If you are working with python or any other programming language, you usually face the versioning problem. Say you might need to run legacy project that has been written by python 2, then you would have to switch to project that being written in python 3.9, or the newest python version got released and you want to try its new functionalities.

So this guide will help you maintain and activate the proper python version that can facilitate your development with pyenv.

Install pyenv

At a high level, pyenv intercepts Python commands using shim executables injected into your PATH, determines which Python version has been specified by your application, and passes your commands along to the correct Python installation.

This guide will not dive deep into the mechanism of how it works and manage python version in the background, but to focus on how to install, what command we need to remember and workflow when working with multiple projects.

To install for MacOS, the easiest way is to use homebrew

$ brew update
$ brew install pyenv

If you use other operating system, please run this

$ curl https://pyenv.run | bash

After the installation process, run eval "$(pyenv init -)" to install pyenv into your shell as a shell function, enable shims and autocompletion.

Setup shell

It really depends on which shell you are using to append the equivalent snippet. The snippet below if for zsh:

$ echo 'export PYENV_ROOT="$HOME/.pyenv"' >> ~/.zshrc
$ echo 'command -v pyenv >/dev/null || export PATH="$PYENV_ROOT/bin:$PATH"' >> ~/.zshrc
$ echo 'eval "$(pyenv init -)"' >> ~/.zshrc

If you are using fish, or bash, please copy the corresponding snippet here.

After that, please restart your shell to take effect:

$ exec "$SHELL"

Install your desire python version

Install python build dependencies

Build dependencies are used when you install and compile python, so make sure to install them in your system before process to install the dependencies.

For MacOS, run:

$ brew install openssl readline sqlite3 xz zlib tcl-tk

If you use any other Linux distros, please install the equivalent dependencies as described here

Install python specific version

First, see the available version of python through pyenv

➜ pyenv install -l
Available versions:
  2.1.3
  2.2.3
  2.3.7
  2.4.0
  2.4.1
  ...
  3.11.0
  3.11-dev
  3.11.1
  3.11.2
  3.11.3
  3.12.0a7
  3.12-dev

Install the version you want by running: pyenv install <version>

$ pyenv install 3.11.3

You can install as many as you want, after install, we can activate which one to be in used by the system in the next step

Activate python to use

You can use pyenv versions to view the available python versions in your system, then you can use one of the following commands:

  • pyenv shell <version>: select just for current shell session
  • pyenv local <version>: automatically select whenever you are in the current directory (or its subdirectories)
  • pyenv global <version>: select globally for your user account

Example, when I want to work with python 3.11.3, I usually just run:

$ pyenv global 3.11.3 

When you want to use the system python instead, use system as version name:

$ pyenv global system

To install python 2 on Apple Silicon chip, you should install the version 2.7.18 (according to the doc).

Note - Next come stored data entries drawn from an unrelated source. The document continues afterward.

Lemma word_range m k : words_ok m → 0 ≤ word m k < 2 ^ 64.
Proof.
  intros Hm. unfold word. destruct (m !! Z.to_nat k) as [w|] eqn:E.
  - rewrite (list_lookup_total_correct _ _ _ E). by eapply Forall_lookup_1 in Hm.
  - rewrite list_lookup_total_alt, E. simpl. lia.
Qed.

(** Bit [i] of word [k]. *)
Lemma test_bit_word m k j : 0 ≤ j < 64 → test_bit m (k * 64 + j) = Z.testbit (word m k) j.
Proof.
  intros. unfold test_bit. rewrite Z.div_add_l, Z.div_small by lia.
  rewrite Z.add_0_r. f_equal. rewrite Z.add_comm, Z.mod_add by lia. by apply Z.mod_small.
Qed.

Lemma split64 i : i = i / 64 * 64 + i mod 64 ∧ 0 ≤ i mod 64 < 64.
Proof.
  pose proof (Z.div_mod i 64 ltac:(lia)). pose proof (Z.mod_pos_bound i 64 ltac:(lia)). lia.
Qed.

Lemma upd_word_bits m k f i :
  0 ≤ k < Z.of_nat (length m) →
  test_bit (upd_word m k f) i =
    if i / 64 =? k then Z.testbit (f (word m k)) (i mod 64)
    else if decide (i / 64 < 0 ∧ k = 0) then Z.testbit (f (word m k)) (i mod 64)
    else test_bit m i.
Proof.
  intros Hk. unfold test_bit, upd_word, word.
  destruct (lookup_lt_is_Some_2 m (Z.to_nat k) ltac:(lia)) as [w Hw].
  rewrite (list_lookup_total_correct _ _ _ Hw).
  assert (Hs : alter f (Z.to_nat k) m !!! Z.to_nat k = f w).
  { apply list_lookup_total_correct. rewrite list_lookup_alter_eq, Hw. done. }
  destruct (Z.eqb_spec (i / 64) k) as [->|Hne]; [by rewrite Hs|].
  case_decide as Hd.
  - destruct Hd as [Hn ->]. replace (Z.to_nat (i / 64)) with (Z.to_nat 0) by lia. by rewrite Hs.
  - rewrite !list_lookup_total_alt. rewrite list_lookup_alter_ne by lia. done.
Qed.

(** ** Setting and clearing an area *)
Section area.
(** [f] writes the value [v] to the bits of the mask. *)
Context (f : Z → Z → Z) (v : bool).
Hypothesis Hf : ∀ w mask j, 0 ≤ j < 64 →
  Z.testbit (f w mask) j = if Z.testbit mask j then v else Z.testbit w j.

(** The bits of [m'] are those of [m] with [lo, hi) set to [v]. *)
Definition filled (m m' : bitmap) (lo hi : Z) : Prop :=
  length m' = length m ∧
  ∀ i, 0 ≤ i → test_bit m' i = if (lo <=? i) && (i <? hi) then v else test_bit m i.

Lemma fill_word m k lo hi mask :
  0 ≤ k < Z.of_nat (length m) → k * 64 ≤ lo ≤ k * 64 + 64 → hi ≤ k * 64 + 64 →
  (∀ j, 0 ≤ j < 64 → Z.testbit mask j = (lo <=? k * 64 + j) && (k * 64 + j <? hi)) →
  filled m (upd_word m k (λ w, f w mask)) lo hi.
Proof.
  intros Hk Hlo Hhi Hm. split; [by apply length_alter|]. intros i Hi.
  rewrite upd_word_bits by done. destruct (split64 i) as [Ei Hr].
  destruct (Z.eqb_spec (i / 64) k) as [E|E].
  - rewrite Hf, Hm by done. rewrite <- E, <- Ei. unfold test_bit.
    by repeat case_if.
  - rewrite decide_False by (pose proof (Z.div_pos i 64); lia).
    destruct (Z.leb_spec lo i), (Z.ltb_spec i hi); simpl; try done.
    assert (i / 64 < k ∨ k < i / 64) as [|] by lia; lia.
Qed.

Lemma filled_trans m m' m'' a b c :
  a ≤ b ≤ c → filled m m' a b → filled m' m'' b c → filled m m'' a c.
Proof.
  intros Hab [L1 H1] [L2 H2]. split; [congruence|]. intros i Hi.
  rewrite H2, H1 by done.
  destruct (Z.leb_spec a i), (Z.ltb_spec i b), (Z.leb_spec b i), (Z.ltb_spec i c); simpl; done || lia.
Qed.

(** The loop, entered with [bits] bits of word [p] still to write. *)
Lemma area_loop_ok fuel m p len bits mask :
  0 ≤ p → 0 < bits ≤ 64 → 0 ≤ len → (len < Z.of_nat fuel) →
  p * 64 + (64 - bits) + len ≤ 64 * Z.of_nat (length m) →
  (∀ j, 0 ≤ j < 64 → Z.testbit mask j = (64 - bits <=? j)) →
  let '(m', p', len', mask') := area_loop f m p len bits mask fuel in
  ∃ bits', filled m m' (p * 64 + (64 - bits)) (p' * 64 + (64 - bits'))
    ∧ p * 64 + (64 - bits) ≤ p' * 64 + (64 - bits')
    ∧ p' * 64 + (64 - bits') + len' = p * 64 + (64 - bits) + len
    ∧ 0 ≤ len' < bits' ∧ 0 < bits' ≤ 64 ∧ 0 ≤ p'
    ∧ (∀ j, 0 ≤ j < 64 → Z.testbit mask' j = (64 - bits' <=? j)).
Proof.
  revert m p len bits mask. induction fuel as [|fuel IH]; intros m p len bits mask Hp Hb Hl Hfu Hfit Hm;
    [lia|].
  cbn [area_loop]. destruct (Z.leb_spec 0 (len - bits)) as [Hge|Hlt].
  - set (m1 := upd_word m p (λ w, f w mask)).
    assert (H1 : filled m m1 (p * 64 + (64 - bits)) ((p + 1) * 64)).
    { apply fill_word; [lia|lia|lia|]. intros j Hj. rewrite Hm by done.
      destruct (Z.leb_spec (64 - bits) j), (Z.leb_spec (p * 64 + (64 - bits)) (p * 64 + j)),
        (Z.ltb_spec (p * 64 + j) ((p + 1) * 64)); done || lia. }
    specialize (IH m1 (p + 1) (len - bits) 64 ones64).
    destruct (area_loop f m1 _ _ _ _ fuel) as [[[m' p'] len'] mask'].
    destruct IH as (bits' & H2 & ? & ? & ? & ? & ? & ?); [lia|lia|lia|lia| | |].
    { destruct H1 as [-> _]. lia. }
    { intros j Hj. rewrite ones64_testbit by lia. destruct (Z.ltb_spec j 64), (Z.leb_spec (64 - 64) j); done || lia. }
    exists bits'. rewrite Z.sub_diag, Z.add_0_r in *. split.
    { eapply filled_trans; [|exact H1|exact H2]. lia. }
    repeat split; try done; lia.
  - exists bits. split.
    { split; [done|]. intros i Hi.
      destruct (Z.leb_spec (p * 64 + (64 - bits)) i), (Z.ltb_spec i (p * 64 + (64 - bits))); done || lia. }
    repeat split; try done; lia.
Qed.

Lemma area_op_ok m start len :
  0 ≤ start → 0 ≤ len → start + len < 2 ^ 32 → start + len ≤ 64 * Z.of_nat (length m) →
  filled m (area_op f m start len) start (start + len).
Proof.
  intros Hs Hl H32 Hfit. unfold area_op. rewrite (u32_small (start + len)) by lia.
  destruct (split64 start) as [Es Hr].
  pose proof (area_loop_ok (S (Z.to_nat len)) m (start / 64) len (64 - start mod 64)
    (BITMAP_FIRST_WORD_MASK start)) as H.
  destruct (area_loop f m _ _ _ _ _) as [[[m' p'] len'] mask'].
  pose proof (Z.div_pos start 64).
  destruct H as (bits' & H1 & Hle & Hend & Hlen & Hb & Hp & Hm); [lia|lia|lia|lia|lia| |].
  { intros j Hj. rewrite FIRST_MASK_testbit by done. f_equal. lia. }
  replace (start / 64 * 64 + (64 - (64 - start mod 64))) with start in * by lia.
  destruct (Z.eqb_spec len' 0) as [->|Hne].
  { by replace (p' * 64 + (64 - bits')) with (start + len) in H1 by lia. }
  eapply filled_trans; [|exact H1|]; [lia|]. destruct H1 as [L1 _].
  apply fill_word; [lia|lia|lia|].
  intros j Hj. rewrite Z.land_spec, Hm, LAST_MASK_testbit by done.
  assert (Hmod : (start + len) mod 64 = 64 - bits' + len').
  { rewrite <- Hend.
    replace (p' * 64 + (64 - bits') + len') with (64 - bits' + len' + p' * 64) by lia.
    rewrite Z.mod_add by lia. apply Z.mod_small. lia. }
  rewrite Hmod. destruct (Z.eqb_spec (64 - bits' + len') 0); [lia|].
  destruct (Z.leb_spec (64 - bits') j), (Z.ltb_spec j (64 - bits' + len')),
    (Z.leb_spec (p' * 64 + (64 - bits')) (p' * 64 + j)), (Z.ltb_spec (p' * 64 + j) (start + len));
    done || lia.
Qed.
End area.
(* ===== verification/BitmapOps.v ===== *)
(** * BitmapOps: whole-bitmap operations of [ds/bitmap.c]

    Boolean combinations, comparisons, shifts and the search for the last
    set bit.  Each routine runs over the words of its arrays; the theorems
    give the bits of the result.  A source may be the destination array
    itself: it is then read while it is written, and the theorems cover
    that case. *)
From Stdlib Require Import ZArith Lia.
From stdpp Require Import base numbers list gmap strings.
From S2P Require Import Prelude Util Bitmap.

(** [BITS_TO_LONGS]: [DIV_ROUND_UP(nr, 64)], computed in 64 bits. *)
Definition BITS_TO_LONGS (nr : Z) : Z := (nr + 63) / 64.

(** A source array: an array of its own, or ([None]) the destination. *)
Definition arr (src : option bitmap) (dst : bitmap) : bitmap := default dst src.

(** [dst[k] = w]. *)
Definition set_word (m : bitmap) (k w : Z) : bitmap := upd_word m k (λ _, w).

(** [for (k in ks) dst[pos k] = g dst k]: [g] reads the current array. *)
Definition word_loop (g : bitmap → Z → Z) (pos : Z → Z) (ks : list Z) (dst : bitmap) : bitmap :=
  foldl (λ d k, set_word d (pos k) (g d k)) dst ks.

(** [memset(&dst[from], 0, n * 8)]. *)
Definition clear_words (dst : bitmap) (from n : Z) : bitmap :=
  word_loop (λ _ _, 0) id (seqZ from n) dst.

(** The inlines of [ds/bitmap.h], on a size the compiler does not know. *)
Definition bitmap_zero (dst : bitmap) (nbits : Z) : bitmap := clear_words dst 0 (BITS_TO_LONGS nbits).
Definition bitmap_copy (dst src : bitmap) (nbits : Z) : bitmap :=
  word_loop (λ _ k, word src k) id (seqZ 0 (BITS_TO_LONGS nbits)) dst.
(** With no bits [nlongs - 1] wraps around and the length of the [memset]
    is near 2^32. *)
Definition bitmap_fill (dst : bitmap) (nbits : Z) : outcome bitmap :=
  let nlongs := BITS_TO_LONGS nbits in
  if nlongs =? 0 then Fault "bitmap_fill"
  else
    let dst := word_loop (λ _ _, ones64) id (seqZ 0 (nlongs - 1)) dst in
    Ok (set_word dst (nlongs - 1) (BITMAP_LAST_WORD_MASK nbits)).
Definition bitmap_empty (src : bitmap) (nbits : Z) : bool := find_first_bit src nbits =? nbits.
Definition bitmap_full (src : bitmap) (nbits : Z) : bool := find_first_zero_bit src nbits =? nbits.

(** [__bitmap_or] and [__bitmap_xor]: all words, the unused bits too. *)
Definition full_op (f : Z → Z → Z) (dst : bitmap) (bitmap1 bitmap2 : option bitmap) (bits : Z) : bitmap :=
  word_loop (λ d k, f (word (arr bitmap1 d) k) (word (arr bitmap2 d) k)) id
    (seqZ 0 (BITS_TO_LONGS bits)) dst.
Definition __bitmap_or := full_op Z.lor.
Definition __bitmap_xor := full_op Z.lxor.

(** [__bitmap_and] and [__bitmap_andnot]: the last word is masked, and the
    result tells whether a bit is set. *)
Definition masked_op (f : Z → Z → Z) (dst : bitmap) (bitmap1 bitmap2 : option bitmap) (bits : Z)
    : bitmap * bool :=
  let val d k := f (word (arr bitmap1 d) k) (word (arr bitmap2 d) k) in
  let lim := bits / 64 in
  let '(dst, result) :=
    foldl (λ '(d, result) k, (set_word d k (val d k), Z.lor result (val d k)))
      (dst, 0) (seqZ 0 lim) in
  if bits mod 64 =? 0 then (dst, negb (result =? 0))
  else
    let w := Z.land (val dst lim) (BITMAP_LAST_WORD_MASK bits) in
    (set_word dst lim w, negb (Z.lor result w =? 0)).
Definition __bitmap_and := masked_op Z.land.
Definition __bitmap_andnot := masked_op (λ a b, Z.land a (not64 b)).

Definition __bitmap_complement (dst : bitmap) (src : option bitmap) (bits : Z) : bitmap :=
  let lim := bits / 64 in
  let val d k := not64 (word (arr src d) k) in
  let dst := word_loop val id (seqZ 0 lim) dst in
  if bits mod 64 =? 0 then dst else set_word dst lim (val dst lim).

(** The comparisons return at the first word that settles them. *)
Definition differ_at (f : Z → Z → Z) (bitmap1 bitmap2 : bitmap) (bits : Z) : bool :=
  let lim := bits / 64 in
  existsb (λ k, negb (f (word bitmap1 k) (word bitmap2 k) =? 0)) (seqZ 0 lim)
  || (negb (bits mod 64 =? 0)
      && negb (Z.land (f (word bitmap1 lim) (word bitmap2 lim)) (BITMAP_LAST_WORD_MASK bits) =? 0)).
Definition __bitmap_intersects (bitmap1 bitmap2 : bitmap) (bits : Z) : bool :=
  differ_at Z.land bitmap1 bitmap2 bits.
Definition __bitmap_subset (bitmap1 bitmap2 : bitmap) (bits : Z) : bool :=
  negb (differ_at (λ a b, Z.land a (not64 b)) bitmap1 bitmap2 bits).
Definition __bitmap_equal (bitmap1 bitmap2 : bitmap) (bits : Z) : bool :=
  let lim := bits / 64 in
  if existsb (λ k, negb (word bitmap1 k =? word bitmap2 k)) (seqZ 0 lim) then false
  else if negb (bits mod 64 =? 0)
          && negb (Z.land (Z.lxor (word bitmap1 lim) (word bitmap2 lim)) (BITMAP_LAST_WORD_MASK bits) =? 0)
  then false else true.

(** [find_last_bit]: from the last word down. *)
Fixpoint last_loop (addr : bitmap) (size : Z) (idx : nat) (val : Z) : Z :=
  let val := Z.land val (word addr (Z.of_nat idx)) in
  if negb (val =? 0) then Z.of_nat idx * 64 + __fls val
  else match idx with O => size | S idx => last_loop addr size idx ones64 end.
Definition find_last_bit (addr : bitmap) (size : Z) : Z :=
  if size =? 0 then size
  else last_loop addr size (Z.to_nat ((size - 1) / 64)) (BITMAP_LAST_WORD_MASK size).

(** [__bitmap_shift_right]: word [k] of the result is made of words
    [off + k] and [off + k + 1]; a shift of more words than the bitmap has
    makes [lim - off] wrap around. *)
Definition shift_right_word (lim off rem mask : Z) (src : bitmap) (k : Z) : Z :=
  let upper :=
    if (rem =? 0) || (lim <=? off + k + 1) then 0
    else
      let upper := word src (off + k + 1) in
      let upper := if off + k + 1 =? lim - 1 then Z.land upper mask else upper in
      shl64 upper (64 - rem) in
  let lower := word src (off + k) in
  let lower := if off + k =? lim - 1 then Z.land lower mask else lower in
  Z.lor (shr64 lower rem) upper.
Definition __bitmap_shift_right (dst : bitmap) (src : option bitmap) (shift nbits : Z) : outcome bitmap :=
  let lim := BITS_TO_LONGS nbits in
  let off := shift / 64 in
  let rem := shift mod 64 in
  let mask := BITMAP_LAST_WORD_MASK nbits in
  let dst := word_loop (λ d k, shift_right_word lim off rem mask (arr src d) k) id (seqZ 0 (lim - off)) dst in
  if off =? 0 then Ok dst
  else if lim <? off then Fault "__bitmap_shift_right"
  else Ok (clear_words dst (lim - off) off).

(** [__bitmap_shift_left]: from the last word down, the source unmasked; the
    [memset] clears [off] words whatever the size of the bitmap. *)
Definition shift_left_word (rem : Z) (src : bitmap) (k : Z) : Z :=
  let lower :=
    if negb (rem =? 0) && (0 <? k) then shr64 (word src (k - 1)) (64 - rem) else 0 in
  Z.lor lower (shl64 (word src k) rem).
Definition __bitmap_shift_left (dst : bitmap) (src : option bitmap) (shift nbits : Z) : outcome bitmap :=
  let lim := BITS_TO_LONGS nbits in
  let off := shift / 64 in
  let rem := shift mod 64 in
  let dst := word_loop (λ d k, shift_left_word rem (arr src d) k) (λ k, k + off)
    (reverse (seqZ 0 (lim - off))) dst in
  if off =? 0 then Ok dst
  else if Z.of_nat (length dst) <? off then Fault "__bitmap_shift_left"
  else Ok (clear_words dst 0 off).

(** ** Words of the written array *)
Lemma set_word_word m k w j :
  0 ≤ k < Z.of_nat (length m) → 0 ≤ j → word (set_word m k w) j = if j =? k then w else word m j.
Proof.
  intros Hk Hj. unfold set_word, upd_word, word. rewrite !list_lookup_total_alt.
  destruct (Z.eqb_spec j k) as [->|Hne].
  - destruct (lookup_lt_is_Some_2 m (Z.to_nat k) ltac:(lia)) as [x Hx].
    by rewrite list_lookup_alter_eq, Hx.
  - by rewrite list_lookup_alter_ne by lia.
Qed.

Lemma set_word_length m k w : length (set_word m k w) = length m.
Proof. apply length_alter. Qed.

Lemma word_loop_length g pos ks dst : length (word_loop g pos ks dst) = length dst.
Proof.
  unfold word_loop. revert dst. induction ks as [|k ks IH]; intros dst; simpl; [done|].
  by rewrite IH, set_word_length.
Qed.

(** Every word is written once, before any later step reads it: the loop
    writes what it would compute from the array it started with. *)
Lemma word_loop_words g pos ks dst :
  NoDup (pos <$> ks) → (∀ k, k ∈ ks → 0 ≤ pos k < Z.of_nat (length dst)) →
  (∀ k ks1 ks2 d, ks = ks1 ++ k :: ks2 →
     (∀ j, 0 ≤ j → j ∉ pos <$> ks1 → word d j = word dst j) → g d k = g dst k) →
  (∀ k, k ∈ ks → word (word_loop g pos ks dst) (pos k) = g dst k)
  ∧ (∀ j, 0 ≤ j → j ∉ pos <$> ks → word (word_loop g pos ks dst) j = word dst j).
Proof.
  induction ks as [|k ks IH] using rev_ind; intros Hnd Hin Hg.
  { split; [intros k Hk; by apply elem_of_nil in Hk|done]. }
  rewrite fmap_app in Hnd. apply NoDup_app in Hnd as (Hnd & Hdis & _).
  destruct IH as [IH1 IH2]; [done| | |].
  { intros x Hx. apply Hin. set_solver. }
  { intros x ks1 ks2 d -> Hd. apply (Hg x ks1 (ks2 ++ [k])); [by rewrite <- app_assoc|done]. }
  assert (Hpos : 0 ≤ pos k < Z.of_nat (length dst)) by (apply Hin; set_solver).
  assert (Hl : word_loop g pos (ks ++ [k]) dst
    = set_word (word_loop g pos ks dst) (pos k) (g dst k)).
  { unfold word_loop at 1. rewrite foldl_app. simpl. fold (word_loop g pos ks dst). f_equal.
    by apply (Hg k ks []). }
  rewrite Hl. split.
  - intros x Hx. pose proof (Hin x Hx).
    rewrite set_word_word by (rewrite ?word_loop_length; lia).
    apply elem_of_app in Hx as [Hx|Hx%list_elem_of_singleton]; [|by rewrite Hx, Z.eqb_refl].
    destruct (Z.eqb_spec (pos x) (pos k)) as [E|]; [|by apply IH1].
    exfalso. apply (Hdis (pos x)); [by apply list_elem_of_fmap_2|rewrite E; simpl; set_solver].
  - intros j Hj Hn. rewrite fmap_app in Hn. simpl in Hn.
    rewrite set_word_word by (rewrite ?word_loop_length; done).
    destruct (Z.eqb_spec j (pos k)) as [->|]; [set_solver|]. apply IH2; set_solver.
Qed.

Lemma seqZ_around n l1 k l2 :
  seqZ 0 n = l1 ++ k :: l2 → (∀ x, x ∈ l1 → x < k) ∧ (∀ x, x ∈ l2 → k < x).
Proof.
  intros E.
  assert (Ek : seqZ 0 n !! length l1 = Some k) by (rewrite E; by apply list_lookup_middle).
  apply lookup_seqZ in Ek. split; intros x [a Ha]%list_elem_of_lookup.
  - pose proof (lookup_lt_Some _ _ _ Ha).
    assert (Ex : seqZ 0 n !! a = Some x) by (rewrite E; by apply lookup_app_l_Some).
    apply lookup_seqZ in Ex. lia.
  - assert (Ex : seqZ 0 n !! (length l1 + S a)%nat = Some x).
    { rewrite E, lookup_app_r by lia. by replace (length l1 + S a - length l1)%nat with (S a) by lia. }
    apply lookup_seqZ in Ex. lia.
Qed.

(** The loops over [0, n) that write word [k] from word [k] of the sources. *)
Lemma word_loop_seq g n dst j :
  0 ≤ n ≤ Z.of_nat (length dst) → 0 ≤ j →
  (∀ d k, 0 ≤ k < n → (∀ i, k ≤ i → word d i = word dst i) → g d k = g dst k) →
  word (word_loop g id (seqZ 0 n) dst) j = if j <? n then g dst j else word dst j.
Proof.
  intros Hn Hj Hg.
  destruct (word_loop_words g id (seqZ 0 n) dst) as [H1 H2].
  - rewrite list_fmap_id. apply NoDup_seqZ.
  - intros k Hk%elem_of_seqZ. simpl. lia.
  - intros k ks1 ks2 d E Hd. rewrite list_fmap_id in Hd.
    assert (Hin : k ∈ seqZ 0 n) by (rewrite E; set_solver). apply elem_of_seqZ in Hin.
    apply Hg; [lia|]. intros i Hi. apply Hd; [lia|]. intros Hks1.
    destruct (seqZ_around n ks1 k ks2 E) as [Hlt _]. specialize (Hlt i Hks1). lia.
  - destruct (Z.ltb_spec j n).
    + apply (H1 j). apply elem_of_seqZ. lia.
    + apply H2; [done|]. rewrite list_fmap_id, elem_of_seqZ. lia.
Qed.

Lemma clear_words_word dst from n j :
  0 ≤ from → 0 ≤ n → from + n ≤ Z.of_nat (length dst) → 0 ≤ j →
  word (clear_words dst from n) j = if (from <=? j) && (j <? from + n) then 0 else word dst j.
Proof.
  intros Hf Hn Hl Hj. unfold clear_words.
  destruct (word_loop_words (λ _ _, 0) id (seqZ from n) dst) as [H1 H2].
  - rewrite list_fmap_id. apply NoDup_seqZ.
  - intros k Hk%elem_of_seqZ. simpl. lia.
  - done.
  - destruct (Z.leb_spec from j), (Z.ltb_spec j (from + n)); simpl.
    1: apply (H1 j); apply elem_of_seqZ; lia.
    all: apply H2; [done|]; rewrite list_fmap_id, elem_of_seqZ; lia.
Qed.

(** ** Bits *)
Lemma longs_bound i n : 0 ≤ i < 64 * BITS_TO_LONGS n ↔ 0 ≤ i ∧ 0 ≤ i / 64 < BITS_TO_LONGS n.
Proof. pose proof (split64 i) as [E Hr]. split; intros; lia. Qed.

Lemma longs_split n :
  0 ≤ n → BITS_TO_LONGS n = if n mod 64 =? 0 then n / 64 else n / 64 + 1.
Proof.
  intros Hn. unfold BITS_TO_LONGS. destruct (split64 n) as [E Hr].
  destruct (Z.eqb_spec (n mod 64) 0) as [H0|H0].
  - rewrite E at 1. rewrite H0, Z.add_0_r, Z.div_add_l by lia. rewrite (Z.div_small 63) by lia. lia.
  - rewrite E at 1. replace (n / 64 * 64 + n mod 64 + 63) with ((n / 64 + 1) * 64 + (n mod 64 - 1)) by lia.
    rewrite Z.div_add_l, (Z.div_small (n mod 64 - 1)) by lia. lia.
Qed.

Lemma longs_cover n : 0 ≤ n → n ≤ 64 * BITS_TO_LONGS n < n + 64.
Proof.
  intros Hn. rewrite longs_split by done. destruct (split64 n).
  destruct (Z.eqb_spec (n mod 64) 0); lia.
Qed.

(** The last-word mask inside word [n / 64]: the positions below [n]. *)
Lemma last_mask_below n k j :
  0 ≤ n → n mod 64 ≠ 0 → k = n / 64 → 0 ≤ j < 64 →
  Z.testbit (BITMAP_LAST_WORD_MASK n) j = (k * 64 + j <? n).
Proof.
  intros Hn Hm -> Hj. rewrite LAST_MASK_testbit by done. destruct (split64 n).
  destruct (Z.eqb_spec (n mod 64) 0); [done|].
  destruct (Z.ltb_spec j (n mod 64)), (Z.ltb_spec (n / 64 * 64 + j) n); done || lia.
Qed.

To have python 3 and python 2 coexist, while python will evaluate to python 3 version, and python2 will be evaluated to python2 version, you can run this:

$ pyenv global 3.11.7 2.7.18

Troubleshooting

Check if pyenv is recognized by the system

$ which pyenv

Check if shims is added to the PATH

$ echo $PATH | grep --color=auto "$(pyenv root)/shims"

Conclusion

With pyenv set up, you can now easily switch python version for your projects. Python and pip will work flawlessly, you can also configure the virtual environment to manage dependencies further.